Helped develop atomic bomb, but later served as ambassador for peace

May 20, 2009

By Pat JaCoby

Herbert Frank York, founding chancellor of the University of California, San Diego and a world-renowned physicist who helped develop the atomic bomb as a young researcher and later championed arms control, died May 19 at Thornton Hospital in San Diego, Ca. He was 87.

Photo of
UCSD's founding Chancellor Herbert F. York, right, talked with current UCSD Chancellor Marye Anne Fox in 2004.

York excelled as scholar, researcher and diplomat, and leaves an enduring legacy as a UC San Diego professor and administrator, an innovative scientist dealing with issues of national urgency, and an ambassador for peace, stability and civility in the international theater.

A mentor to students and an advisor to U.S. presidents, York’s academic and world player roles intertwined in a career spanning more than 60 years. He served as founding chancellor of UC San Diego from 1961-1964, and returned as acting chancellor from 1970-1972.

UC San Diego Chancellor Marye Anne Fox said, “Herb was not only a leader of UC San Diego, he also was a world leader and had a global impact. During his exceptional, long-standing career, he was the ‘first’ in many of the positions he held.  Herb York made this campus and this world a better place. We will forever be grateful for his leadership and vision.”

Photo of
York, first from left, posed with four other UCSD chancellors in in the 1970s.

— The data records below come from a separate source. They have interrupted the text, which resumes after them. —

(** ** bf_tree_m

    [bf_tree.h] declares the buffer pool; its member functions are defined
    in files that are not among the sources.  The definitions of this
    module follow the documentation comments of [bf_tree.h] and sections
    3, 4.2 and 4.3 of the specification. *)

Module bf_tree_m.

(** Modelled from the spec: the data members of [bf_tree_m] after
    sections 2 and 3.  The frame array with its control blocks, the hash
    index on [bf_key], the free list, and the page images of the mounted
    volumes (the Volume collaborator's [read_page]) by [bf_key]. *)
Record pool := {
  _control_blocks : list bf_tree_cb_t;
  _buffer : list generic_page;
  _hashtable : gmap Z bf_idx;
  _freelist : list bf_idx;
  _volumes : gmap Z generic_page
}.

Definition with_cbs (f : list bf_tree_cb_t -> list bf_tree_cb_t) (b : pool) : pool :=
  {| _control_blocks := f (_control_blocks b); _buffer := _buffer b;
     _hashtable := _hashtable b; _freelist := _freelist b;
     _volumes := _volumes b |}.

Definition with_buffer (f : list generic_page -> list generic_page) (b : pool) : pool :=
  {| _control_blocks := _control_blocks b; _buffer := f (_buffer b);
     _hashtable := _hashtable b; _freelist := _freelist b;
     _volumes := _volumes b |}.

(** Modelled from the spec: [get_cb] on a page pointer, "returns the
    control block corresponding to the given bufferpool page"
    (bf_tree.h). *)
Definition get_cb (b : pool) (page : option bf_idx) : option bf_tree_cb_t :=
  idx ← page; _control_blocks b !! idx.

(** Modelled from the spec: the body of [bf_tree_m::unfix] is missing.
    "Release the latch on the page." (bf_tree.h); "Every successful fix
    increments it; unfix decrements it" (section 4.3, pin counts). *)
Definition unfix (p : option bf_idx) (b : pool) : pool :=
  match p with
  | None => b
  | Some idx =>
      with_cbs (alter (fun cb => cb_add_pin (-1) (cb_set_latch (latch_release (_latch cb)) cb)) idx) b
  end.

(** Modelled from the spec: the body of [bf_tree_m::set_dirty] is
    missing.  "[set_dirty(p)] sets the flag; the first dirtying also
    establishes [rec_lsn] to the current log position if not yet set"
    (section 4.3). *)
Definition set_dirty (curr_lsn : Z) (p : option bf_idx) (b : pool) : pool :=
  match p with
  | None => b
  | Some idx => with_cbs (alter (cb_mark_dirty curr_lsn) idx) b
  end.

(** Modelled from the spec: latching a resident frame and taking a pin
    on it, the last step of every fix ("latch and return", "Every
    successful fix increments it", section 4.3; "[conditional=true] means
    return fail immediately on any latch contention").  The result is
    [None] when the call does not come back: it waits for a latch, or the
    index lies outside the frame array. *)
Definition latch_frame (idx : bf_idx) (mode : latch_mode_t) (conditional : bool)
    (page : option bf_idx) (b : pool) : option (w_rc_t * option bf_idx * pool) :=
  cb ← _control_blocks b !! idx;
  match latch_acquire mode (_latch cb) with
  | Some l =>
      Some (RCOK, Some idx,
            with_cbs (<[idx := cb_add_pin 1 (cb_set_latch l cb)]>) b)
  | None =>
      if conditional then Some (RC LatchTryFailure, page, b) else None
  end.

(** Modelled from the spec: hash index lookup; "lookups that find a CB
    with [pin_cnt = -1] treat it as absent" (section 4.3). *)
Definition lookup_frame (key : Z) (b : pool) : option bf_idx :=
  idx ← _hashtable b !! key;
  cb ← _control_blocks b !! idx;
  if _pin_cnt cb <? 0 then None else Some idx.

(** Modelled from the spec: the image of a virgin page, which "doesn't
    have to be read from disk" (bf_tree.h). *)
Definition virgin_image : generic_page := {| page_flags := 0 |}.

(** Modelled from the spec: the body of [_fix_nonswizzled] is missing.
    "look up in the hash index; on hit, latch and return; on miss,
    acquire a free frame, read from disk (skip read if virgin), ...
    install in hashtable, latch and return" (section 4.3).  The eviction
    engine is not part of this development: an empty free list is
    reported as [OutOfBuffer], the error that eviction gives when it
    frees nothing. *)
Definition _fix_nonswizzled (page : option bf_idx) (vol shpid : Z)
    (mode : latch_mode_t) (conditional virgin_page : bool) (b : pool)
    : option (w_rc_t * option bf_idx * pool) :=
  let key := bf_key vol shpid in
  match lookup_frame key b with
  | Some idx => latch_frame idx mode conditional page b
  | None =>
      match _freelist b with
      | [] => Some (RC OutOfBuffer, page, b)
      | idx :: rest =>
          match (if virgin_page then Some virgin_image else _volumes b !! key) with
          | None => Some (RC IOError, page, b)
          | Some image =>
              old ← _control_blocks b !! idx;
              let cb := {| _used := true; _dirty := false; _pin_cnt := 0;
                           _pid_vol := vol; _pid_shpid := shpid;
                           _rec_lsn := 0; _latch := _latch old |} in
              latch_frame idx mode conditional page
                {| _control_blocks := <[idx := cb]> (_control_blocks b);
                   _buffer := <[idx := image]> (_buffer b);
                   _hashtable := <[key := idx]> (_hashtable b);
                   _freelist := rest;
                   _volumes := _volumes b |}
          end
      end
  end.

(** Modelled from the spec: the body of [bf_tree_m::fix_direct] is
    missing.  "If the shpid looks like a swizzled pointer, this method
    returns an error eBF_DIRECTFIX_SWIZZLED_PTR" (bf_tree.h); otherwise
    the frame is found or loaded without a parent. *)
Definition fix_direct (page : option bf_idx) (vol shpid : Z)
    (mode : latch_mode_t) (conditional virgin_page : bool) (b : pool)
    : option (w_rc_t * option bf_idx * pool) :=
  if is_swizzled_pointer shpid then
    Some (RC eBF_DIRECTFIX_SWIZZLED_PTR, page, b)
  else _fix_nonswizzled page vol shpid mode conditional virgin_page b.

(** Modelled from the spec: the frame a swizzled pointer designates,
    "once set, the low bits are a frame index" (section 3). *)
Definition swizzled_frame (shpid : Z) : bf_idx :=
  Z.to_nat (Z.lxor shpid SWIZZLED_PID_BIT).

(** Modelled from the spec: the body of [bf_tree_m::fix_nonroot] is
    missing.  "If [shpid] is already a swizzled frame-index, treat it as
    a direct frame reference; latch and return.  Otherwise, look up in
    the hash index ..." (section 4.3).  The rewriting of the parent's
    slot into a swizzled pointer changes the parent's child slots only,
    which no page image of this development carries. *)
Definition fix_nonroot (page parent : option bf_idx) (vol shpid : Z)
    (mode : latch_mode_t) (conditional virgin_page : bool) (b : pool)
    : option (w_rc_t * option bf_idx * pool) :=
  if is_swizzled_pointer shpid then
    latch_frame (swizzled_frame shpid) mode conditional page b
  else _fix_nonswizzled page vol shpid mode conditional virgin_page b.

Harold Brown, Secretary of Defense under President Carter and one of York’s closest friends, said, “Herb York’s life was an unsurpassed record of achievement in science, education and national security. He played the leading role in creating a series of innovative and crucial institutions—a nuclear laboratory, the Defense Department’s Advanced Research Projects Agency, a UC campus, the Institute on Global Conflict and Cooperation. In the national government, in California, and in international meetings and negotiations, he was dedicated to peace while being realistic about security needs. Beyond the public record, all of us who knew him as a friend appreciated his omnivorous interest in the world around him, dedication to his family, great sense of humor and zest for life; for us, the loss is both intensified and redeemed by our recognition of the model he provided.”

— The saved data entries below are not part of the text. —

(** * MaritimeRocks: the now-playing lower third (CasparGFX/now_playing.html)

    A shallow embedding of the overlay's script: the three commands
    [play], [update] and [stop], the typewriter [createTypewriter], the
    browser's timer registry ([setTimeout] / [clearTimeout]) and the event
    loop that fires the registered closures.

    Conventions of the embedding.
    - Inline styles are kept as the numbers the script writes: ['0'],
      ['1000px'] and [newWidth + 'px'] are pixel counts, [None] is an inline
      style that was never written (the style sheet's value then applies,
      and [parseInt] of the empty string is NaN).
    - The closures handed to [setTimeout] are defunctionalised: one
      constructor of [action] per arrow function of the script, carrying
      what the closure captures.
    - [textContainer.scrollWidth] is a reading of the rendering surface; it
      is a parameter [scrollWidth : Dom -> Z] of everything that runs
      handlers.
    - A timer fires exactly when the clock reaches its due time; among
      timers due at the same time the one registered first fires first. *)

From Stdlib Require Import ZArith QArith Qround List Sorted FinFun String Ascii
  Bool Lia.
Import ListNotations.
Open Scope Z_scope.

(** ** JavaScript values of the request fields *)

(** The values a request carries in its fields: the primitives, String
    objects, whose inherited [split('')] gives the characters of the string
    they wrap, and objects that have no [split] method at all. *)
Inductive jsval : Type :=
| JUndefined
| JNull
| JBool (b : bool)
| JNum (n : Z)
| JNaN
| JStr (s : string)
| JObj                  (* an object without a [split] method: {}, an array *)
| JStrObj (s : string). (* a String object, [new String(s)] *)

(** ToBoolean. *)
Definition truthy (v : jsval) : bool :=
  match v with
  | JUndefined | JNull | JNaN => false
  | JBool b => b
  | JNum n => negb (n =? 0)
  | JStr s => negb (String.eqb s EmptyString)
  | JObj | JStrObj _ => true
  end.


(** ToPrimitive on the modelled values: a String object gives the string
    it wraps. *)
Definition unboxed (v : jsval) : jsval :=
  match v with JStrObj s => JStr s | _ => v end.


(** [v || dflt] with a string literal on the right. *)
Definition js_or (v : jsval) (dflt : string) : jsval :=
  if truthy v then v else JStr dflt.

(** The object handed to [play] / [update]; an omitted property reads as
    [JUndefined]. *)
Record request : Type := { artist : jsval; song : jsval }.

(** [{}], the default of the [data] parameter. *)
Definition empty_request : request :=
  {| artist := JUndefined; song := JUndefined |}.

(** ** The document *)

(** [span.innerHTML]: ['&nbsp;'] for a space, the character otherwise. *)
Inductive glyph : Type :=
| Nbsp
| Glyph (c : ascii).

(** A [span.char] element; class [char] has opacity 0 until the typewriter
    sets [span.style.opacity = 1]. *)
Record span : Type := { html : glyph; shown : bool }.

(** The three text elements: [#now-playing-text], [#artist-text],
    [#song-text]. *)
Inductive field : Type := NowPlaying | Artist | Song.

(** The values written to [logo.style.transform]. *)
Inductive transform : Type :=
| Scale1          (* 'scale(1)' *)
| Scale1Rot0      (* 'scale(1) rotate(0deg)' *)
| Flourish.       (* 'scale(1.05) rotate(-360deg)' *)

(** Span elements are objects: a closure of the typewriter keeps its span
    after the span was removed from its parent. [nodes] holds every span
    created so far (a span's identity is its index), the three text
    elements hold the identities of their children. *)
Record Dom : Type := {
  lt_width : option Z;               (* lowerThird.style.width *)
  lt_bottom : option Z;              (* lowerThird.style.bottom *)
  logo_bottom : option Z;            (* logo.style.bottom *)
  logo_transform : option transform; (* logo.style.transform *)
  logo_opacity : option Z;           (* logo.style.opacity *)
  logo_shimmer : bool;               (* 'shimmer-effect' in logo.classList *)
  tc_opacity : option Z;             (* textContainer.style.opacity *)
  nodes : list span;
  np_text : list nat;
  artist_text : list nat;
  song_text : list nat
}.

Definition set_lt_width (v : option Z) (d : Dom) : Dom :=
  {| lt_width := v; lt_bottom := lt_bottom d; logo_bottom := logo_bottom d;
     logo_transform := logo_transform d; logo_opacity := logo_opacity d;
     logo_shimmer := logo_shimmer d; tc_opacity := tc_opacity d;
     nodes := nodes d; np_text := np_text d; artist_text := artist_text d;
     song_text := song_text d |}.

Definition set_lt_bottom (v : option Z) (d : Dom) : Dom :=
  {| lt_width := lt_width d; lt_bottom := v; logo_bottom := logo_bottom d;
     logo_transform := logo_transform d; logo_opacity := logo_opacity d;
     logo_shimmer := logo_shimmer d; tc_opacity := tc_opacity d;
     nodes := nodes d; np_text := np_text d; artist_text := artist_text d;
     song_text := song_text d |}.

Definition set_logo_bottom (v : option Z) (d : Dom) : Dom :=
  {| lt_width := lt_width d; lt_bottom := lt_bottom d; logo_bottom := v;
     logo_transform := logo_transform d; logo_opacity := logo_opacity d;
     logo_shimmer := logo_shimmer d; tc_opacity := tc_opacity d;
     nodes := nodes d; np_text := np_text d; artist_text := artist_text d;
     song_text := song_text d |}.

Definition set_logo_transform (v : option transform) (d : Dom) : Dom :=
  {| lt_width := lt_width d; lt_bottom := lt_bottom d;
     logo_bottom := logo_bottom d; logo_transform := v;
     logo_opacity := logo_opacity d; logo_shimmer := logo_shimmer d;
     tc_opacity := tc_opacity d; nodes := nodes d; np_text := np_text d;
     artist_text := artist_text d; song_text := song_text d |}.

Definition set_logo_opacity (v : option Z) (d : Dom) : Dom :=
  {| lt_width := lt_width d; lt_bottom := lt_bottom d;
     logo_bottom := logo_bottom d; logo_transform := logo_transform d;
     logo_opacity := v; logo_shimmer := logo_shimmer d;
     tc_opacity := tc_opacity d; nodes := nodes d; np_text := np_text d;
     artist_text := artist_text d; song_text := song_text d |}.

Definition set_logo_shimmer (v : bool) (d : Dom) : Dom :=
  {| lt_width := lt_width d; lt_bottom := lt_bottom d;
     logo_bottom := logo_bottom d; logo_transform := logo_transform d;
     logo_opacity := logo_opacity d; logo_shimmer := v;
     tc_opacity := tc_opacity d; nodes := nodes d; np_text := np_text d;
     artist_text := artist_text d; song_text := song_text d |}.

Definition set_tc_opacity (v : option Z) (d : Dom) : Dom :=
  {| lt_width := lt_width d; lt_bottom := lt_bottom d;
     logo_bottom := logo_bottom d; logo_transform := logo_transform d;
     logo_opacity := logo_opacity d; logo_shimmer := logo_shimmer d;
     tc_opacity := v; nodes := nodes d; np_text := np_text d;
     artist_text := artist_text d; song_text := song_text d |}.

“Herb and I have been friends since 1948 and our lives have been intertwined ever since,” said Marvin Goldberger, former dean of UC San Diego’s Division of Natural sciences and former president of Caltech. “By the time Herb was only 28 years old, he had been appointed director of the Livermore Laboratory. That was the start of Herb’s career of public service at the highest levels of government and academe. He was an effective voice for science within the White House and enormously effective as the first chancellor of UC San Diego.”

Mark Thiemens, dean of UC San Diego’s Division of Physical Sciences, noted “Herb is one of the most remarkable and influential scientists I have ever met. Whenever I pick up a book on the history of science policy in the United States, a history of the Manhattan Project, or a history of fundamental physics, Herb is featured prominently. He played an integral role in creating our nation’s science agencies—the NSF, NASA and the Department of Energy—as well as an integral role in developing UC San Diego into a world renowned university.”

Photo of Herbert York
A recent portrait of York.

Speaking for the family, York’s oldest daughter, Rachel, said, “We are so grateful that Dad died in the embrace of the university he loved so very much, and was so very proud of.”

York first came to the UC system in 1943 when he was recruited to join the staff of the University of California Radiation Laboratory (UCRL) at Berkeley. Under the auspices of the UCRL, York was dispatched to work on the top-secret Manhattan Project,  where a group of scientists designed the first atomic bomb – the bomb detonated over Hiroshima, Japan.

In a memoir, York wrote that his contribution to the bomb’s development had not been all that profound, but that he still felt triumphant: “Not only did we complete the project, but we ended the war.”

Ending the war, or better yet, not starting one, was eventually to become a cause York advocated the better part of his life.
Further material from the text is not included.